___ DATA EXTRACTS

Lemma load_hole_performed (w : World) (n k : Z) (data : string)
    (opt : OnePhoton.load_hole_options) (s s' : OnePhoton.state) :
  OnePhoton.channels (OnePhoton.self s) !! (k, n) = None
  ∨ OnePhoton.should_reload opt = true →
  OnePhoton.load_hole w n k data opt s = (Ok tt, s') →
  ∃ c : Channels.t,
    Resolved.parsed w (OnePhoton.atom_name (OnePhoton.self s)) data n k opt
    = Ok c
    ∧ s' = Resolved.registered s n k
             (Resolved.notices (OnePhoton.atom_name (OnePhoton.self s)) n k
                (bool_decide
                   (is_Some (OnePhoton.channels (OnePhoton.self s) !! (k, n))))
                opt
              ++ Resolved.loader_calls data n k opt) c.
Proof.
  intros Hperf. rewrite load_hole_eq. cbv zeta.
  assert (Hb : negb (bool_decide
                       (is_Some (OnePhoton.channels (OnePhoton.self s)
                                   !! (k, n))))
               || OnePhoton.should_reload opt = true).
  { destruct Hperf as [-> | ->].
    - rewrite bool_decide_eq_false_2; [done|]. by intros [? ?].
    - apply orb_true_r. }
  rewrite Hb.
  destruct (Resolved.parsed _ _ _ _ _ _) as [c|e]; [|discriminate].
  intros [= <-]. by exists c.
Qed.

Lemma load_hole_parsed (w : World) (n k : Z) (data : string)
    (opt : OnePhoton.load_hole_options) (s : OnePhoton.state)
    (c : Channels.t) :
  OnePhoton.channels (OnePhoton.self s) !! (k, n) = None
  ∨ OnePhoton.should_reload opt = true →
  Resolved.parsed w (OnePhoton.atom_name (OnePhoton.self s)) data n k opt
  = Ok c →
  OnePhoton.load_hole w n k data opt s
  = (Ok tt,
     Resolved.registered s n k
       (Resolved.notices (OnePhoton.atom_name (OnePhoton.self s)) n k
          (bool_decide
             (is_Some (OnePhoton.channels (OnePhoton.self s) !! (k, n))))
          opt
        ++ Resolved.loader_calls data n k opt) c).
Proof.
  intros Hperf Hc. rewrite load_hole_eq. cbv zeta. rewrite Hc.
  destruct Hperf as [-> | ->].
  - rewrite bool_decide_eq_false_2; [done|]. by intros [? ?].
  - by rewrite orb_true_r.
Qed.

______

■ **WHAT THE TASK ASKS**
Examine the entries and report how many of their lines contain the string "World", giving no more than the number.

■ **OUTPUT OF THE EXERCISE**
2